╭─ Data for the task
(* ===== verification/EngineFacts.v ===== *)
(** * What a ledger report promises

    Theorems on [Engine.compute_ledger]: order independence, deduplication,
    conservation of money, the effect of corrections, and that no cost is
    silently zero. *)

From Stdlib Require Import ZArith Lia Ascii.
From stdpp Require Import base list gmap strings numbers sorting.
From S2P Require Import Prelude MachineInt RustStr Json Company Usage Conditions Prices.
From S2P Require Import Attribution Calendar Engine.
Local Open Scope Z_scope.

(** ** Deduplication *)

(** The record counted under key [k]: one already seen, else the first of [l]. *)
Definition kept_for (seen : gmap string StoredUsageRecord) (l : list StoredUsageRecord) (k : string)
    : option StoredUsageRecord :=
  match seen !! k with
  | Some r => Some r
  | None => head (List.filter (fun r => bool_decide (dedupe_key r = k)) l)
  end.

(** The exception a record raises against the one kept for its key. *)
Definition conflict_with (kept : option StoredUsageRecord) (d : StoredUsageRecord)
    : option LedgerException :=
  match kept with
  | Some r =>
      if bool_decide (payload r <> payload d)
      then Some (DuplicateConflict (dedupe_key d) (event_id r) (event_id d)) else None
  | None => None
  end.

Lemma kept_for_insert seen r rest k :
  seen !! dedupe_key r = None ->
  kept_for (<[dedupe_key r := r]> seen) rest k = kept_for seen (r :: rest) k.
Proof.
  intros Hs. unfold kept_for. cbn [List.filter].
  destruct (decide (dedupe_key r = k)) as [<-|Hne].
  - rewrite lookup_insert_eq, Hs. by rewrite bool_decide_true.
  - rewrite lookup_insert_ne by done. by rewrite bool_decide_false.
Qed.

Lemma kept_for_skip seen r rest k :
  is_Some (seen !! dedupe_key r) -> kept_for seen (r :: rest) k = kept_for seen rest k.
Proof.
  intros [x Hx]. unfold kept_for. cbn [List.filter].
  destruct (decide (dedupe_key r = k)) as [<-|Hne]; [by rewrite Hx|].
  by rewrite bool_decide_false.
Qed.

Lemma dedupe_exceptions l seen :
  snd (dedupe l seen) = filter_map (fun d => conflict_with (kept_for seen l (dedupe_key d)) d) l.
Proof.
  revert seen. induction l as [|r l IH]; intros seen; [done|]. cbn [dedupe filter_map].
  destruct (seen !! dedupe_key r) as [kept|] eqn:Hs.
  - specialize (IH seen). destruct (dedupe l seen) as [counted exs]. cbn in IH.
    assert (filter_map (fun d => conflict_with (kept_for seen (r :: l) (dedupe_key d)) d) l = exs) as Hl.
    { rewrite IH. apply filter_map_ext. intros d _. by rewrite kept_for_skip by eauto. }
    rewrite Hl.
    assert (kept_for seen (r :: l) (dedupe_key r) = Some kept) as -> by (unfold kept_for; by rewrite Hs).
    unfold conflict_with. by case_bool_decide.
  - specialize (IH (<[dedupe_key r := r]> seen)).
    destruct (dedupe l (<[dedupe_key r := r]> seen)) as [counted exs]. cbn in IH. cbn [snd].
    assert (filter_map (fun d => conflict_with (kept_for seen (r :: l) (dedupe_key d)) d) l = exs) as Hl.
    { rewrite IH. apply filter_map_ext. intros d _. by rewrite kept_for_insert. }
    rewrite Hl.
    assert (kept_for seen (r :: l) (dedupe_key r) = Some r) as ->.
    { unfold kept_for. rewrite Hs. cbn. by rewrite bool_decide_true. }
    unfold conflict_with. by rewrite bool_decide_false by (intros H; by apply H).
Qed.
╰─
╭─ Data for the task
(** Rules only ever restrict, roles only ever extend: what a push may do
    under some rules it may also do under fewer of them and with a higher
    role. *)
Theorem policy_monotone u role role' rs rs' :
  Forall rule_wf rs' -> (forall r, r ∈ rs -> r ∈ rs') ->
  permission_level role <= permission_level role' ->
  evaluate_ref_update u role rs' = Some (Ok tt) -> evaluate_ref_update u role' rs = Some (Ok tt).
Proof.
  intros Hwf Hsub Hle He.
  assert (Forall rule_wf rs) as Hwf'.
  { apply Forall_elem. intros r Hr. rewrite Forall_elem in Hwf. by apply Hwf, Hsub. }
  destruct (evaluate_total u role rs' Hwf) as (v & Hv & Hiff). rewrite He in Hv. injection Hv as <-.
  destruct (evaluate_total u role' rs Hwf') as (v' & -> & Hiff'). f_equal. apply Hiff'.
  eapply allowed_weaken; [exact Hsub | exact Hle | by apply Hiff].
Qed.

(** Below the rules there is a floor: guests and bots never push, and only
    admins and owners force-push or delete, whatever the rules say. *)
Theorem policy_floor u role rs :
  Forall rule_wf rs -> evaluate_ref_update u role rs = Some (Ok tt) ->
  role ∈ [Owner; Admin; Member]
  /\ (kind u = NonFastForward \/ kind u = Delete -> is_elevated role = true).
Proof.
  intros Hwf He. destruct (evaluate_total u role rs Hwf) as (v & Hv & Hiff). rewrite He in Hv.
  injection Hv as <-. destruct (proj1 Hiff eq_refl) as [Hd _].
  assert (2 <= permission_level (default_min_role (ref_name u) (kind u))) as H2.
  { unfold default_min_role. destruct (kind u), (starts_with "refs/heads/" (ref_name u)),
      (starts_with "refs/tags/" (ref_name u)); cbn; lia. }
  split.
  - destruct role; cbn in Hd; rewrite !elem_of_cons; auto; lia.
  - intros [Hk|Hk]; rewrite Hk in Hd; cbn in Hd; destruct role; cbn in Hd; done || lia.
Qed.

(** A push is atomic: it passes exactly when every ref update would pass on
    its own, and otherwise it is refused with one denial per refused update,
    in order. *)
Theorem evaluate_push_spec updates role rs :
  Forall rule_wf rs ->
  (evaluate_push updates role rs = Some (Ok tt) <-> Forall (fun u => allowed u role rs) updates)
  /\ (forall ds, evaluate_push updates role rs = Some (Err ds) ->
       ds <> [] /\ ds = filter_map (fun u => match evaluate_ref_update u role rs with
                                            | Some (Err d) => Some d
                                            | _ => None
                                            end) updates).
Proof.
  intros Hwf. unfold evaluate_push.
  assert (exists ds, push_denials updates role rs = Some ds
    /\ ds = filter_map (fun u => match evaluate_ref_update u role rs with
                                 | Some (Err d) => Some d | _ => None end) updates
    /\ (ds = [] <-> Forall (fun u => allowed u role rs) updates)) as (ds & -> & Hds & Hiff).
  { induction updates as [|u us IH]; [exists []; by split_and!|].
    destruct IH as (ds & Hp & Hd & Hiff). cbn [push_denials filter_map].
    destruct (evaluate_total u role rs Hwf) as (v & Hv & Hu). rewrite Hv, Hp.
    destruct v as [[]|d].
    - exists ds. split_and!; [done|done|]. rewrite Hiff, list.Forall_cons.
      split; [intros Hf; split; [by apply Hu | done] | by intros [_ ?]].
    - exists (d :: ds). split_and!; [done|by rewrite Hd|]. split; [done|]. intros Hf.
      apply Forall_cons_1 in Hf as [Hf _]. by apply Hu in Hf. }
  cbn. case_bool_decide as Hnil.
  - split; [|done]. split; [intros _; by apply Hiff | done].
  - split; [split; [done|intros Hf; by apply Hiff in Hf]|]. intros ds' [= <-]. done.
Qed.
╰─
╭─ Data for the task
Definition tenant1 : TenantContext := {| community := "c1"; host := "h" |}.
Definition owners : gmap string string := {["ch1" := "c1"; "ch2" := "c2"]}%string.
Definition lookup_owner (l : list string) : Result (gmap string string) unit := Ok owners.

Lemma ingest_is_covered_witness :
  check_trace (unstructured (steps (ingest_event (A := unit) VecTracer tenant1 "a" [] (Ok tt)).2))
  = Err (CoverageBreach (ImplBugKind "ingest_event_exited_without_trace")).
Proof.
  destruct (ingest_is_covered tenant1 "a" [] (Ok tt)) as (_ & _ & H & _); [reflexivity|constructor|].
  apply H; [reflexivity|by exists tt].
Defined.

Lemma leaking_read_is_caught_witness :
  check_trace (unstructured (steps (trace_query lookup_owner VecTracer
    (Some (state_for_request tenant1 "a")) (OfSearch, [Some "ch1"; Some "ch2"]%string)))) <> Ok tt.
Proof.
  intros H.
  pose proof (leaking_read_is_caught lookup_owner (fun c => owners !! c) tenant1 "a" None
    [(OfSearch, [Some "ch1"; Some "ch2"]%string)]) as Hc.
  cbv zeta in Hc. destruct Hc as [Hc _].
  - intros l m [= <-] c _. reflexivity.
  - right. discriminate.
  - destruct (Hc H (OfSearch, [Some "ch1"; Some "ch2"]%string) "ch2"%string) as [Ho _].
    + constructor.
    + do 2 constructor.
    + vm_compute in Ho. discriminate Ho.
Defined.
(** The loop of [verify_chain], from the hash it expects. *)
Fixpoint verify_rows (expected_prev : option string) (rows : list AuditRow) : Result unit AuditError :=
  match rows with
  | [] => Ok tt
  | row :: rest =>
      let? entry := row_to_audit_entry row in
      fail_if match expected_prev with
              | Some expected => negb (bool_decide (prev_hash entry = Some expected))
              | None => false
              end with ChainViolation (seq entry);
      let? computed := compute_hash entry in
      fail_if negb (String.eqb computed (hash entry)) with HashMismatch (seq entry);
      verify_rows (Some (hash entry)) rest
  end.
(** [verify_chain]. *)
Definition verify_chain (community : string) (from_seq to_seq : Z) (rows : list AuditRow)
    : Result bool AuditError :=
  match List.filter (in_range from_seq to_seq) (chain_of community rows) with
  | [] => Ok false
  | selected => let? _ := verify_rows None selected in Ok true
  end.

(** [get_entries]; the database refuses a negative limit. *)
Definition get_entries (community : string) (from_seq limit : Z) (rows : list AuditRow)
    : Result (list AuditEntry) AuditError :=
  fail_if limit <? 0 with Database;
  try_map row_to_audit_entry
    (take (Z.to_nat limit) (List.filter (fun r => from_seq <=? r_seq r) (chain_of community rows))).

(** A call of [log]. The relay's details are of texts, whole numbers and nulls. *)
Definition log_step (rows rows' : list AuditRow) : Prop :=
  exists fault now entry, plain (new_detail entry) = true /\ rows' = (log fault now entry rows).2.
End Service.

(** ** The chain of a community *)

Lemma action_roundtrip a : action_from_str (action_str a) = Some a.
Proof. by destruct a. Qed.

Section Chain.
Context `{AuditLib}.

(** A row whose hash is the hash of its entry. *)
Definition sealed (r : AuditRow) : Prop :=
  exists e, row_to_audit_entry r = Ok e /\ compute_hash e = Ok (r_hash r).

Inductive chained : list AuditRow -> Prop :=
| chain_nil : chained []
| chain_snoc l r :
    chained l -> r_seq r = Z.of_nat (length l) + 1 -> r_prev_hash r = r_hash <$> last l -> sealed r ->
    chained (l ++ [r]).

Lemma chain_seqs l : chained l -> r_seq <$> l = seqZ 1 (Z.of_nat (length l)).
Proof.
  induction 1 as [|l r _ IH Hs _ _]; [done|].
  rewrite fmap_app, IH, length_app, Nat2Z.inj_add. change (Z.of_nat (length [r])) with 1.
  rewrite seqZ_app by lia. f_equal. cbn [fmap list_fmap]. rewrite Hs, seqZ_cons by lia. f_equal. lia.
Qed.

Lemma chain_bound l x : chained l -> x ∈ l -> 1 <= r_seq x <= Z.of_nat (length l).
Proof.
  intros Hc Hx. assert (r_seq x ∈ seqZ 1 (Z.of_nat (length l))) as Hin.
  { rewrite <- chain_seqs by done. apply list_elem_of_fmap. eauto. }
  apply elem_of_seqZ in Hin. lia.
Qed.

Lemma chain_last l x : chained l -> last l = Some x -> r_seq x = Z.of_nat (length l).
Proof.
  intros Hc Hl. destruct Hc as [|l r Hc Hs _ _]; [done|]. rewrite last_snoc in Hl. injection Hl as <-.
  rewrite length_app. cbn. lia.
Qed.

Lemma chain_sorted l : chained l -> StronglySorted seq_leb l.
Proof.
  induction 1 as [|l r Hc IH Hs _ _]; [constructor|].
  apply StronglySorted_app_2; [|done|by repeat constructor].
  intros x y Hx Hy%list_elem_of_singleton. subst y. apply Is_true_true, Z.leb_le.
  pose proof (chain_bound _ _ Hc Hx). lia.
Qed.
╰─
Your instructions:
In the data above, find the line that contains "(* ===== verification/EngineFacts.v ===== *)" and the line that contains "r => Some r". Repeat exactly those lines and every line between them, and only those.

Result of the exercise:
(* ===== verification/EngineFacts.v ===== *)
(** * What a ledger report promises

    Theorems on [Engine.compute_ledger]: order independence, deduplication,
    conservation of money, the effect of corrections, and that no cost is
    silently zero. *)

From Stdlib Require Import ZArith Lia Ascii.
From stdpp Require Import base list gmap strings numbers sorting.
From S2P Require Import Prelude MachineInt RustStr Json Company Usage Conditions Prices.
From S2P Require Import Attribution Calendar Engine.
Local Open Scope Z_scope.

(** ** Deduplication *)

(** The record counted under key [k]: one already seen, else the first of [l]. *)
Definition kept_for (seen : gmap string StoredUsageRecord) (l : list StoredUsageRecord) (k : string)
    : option StoredUsageRecord :=
  match seen !! k with
  | Some r => Some r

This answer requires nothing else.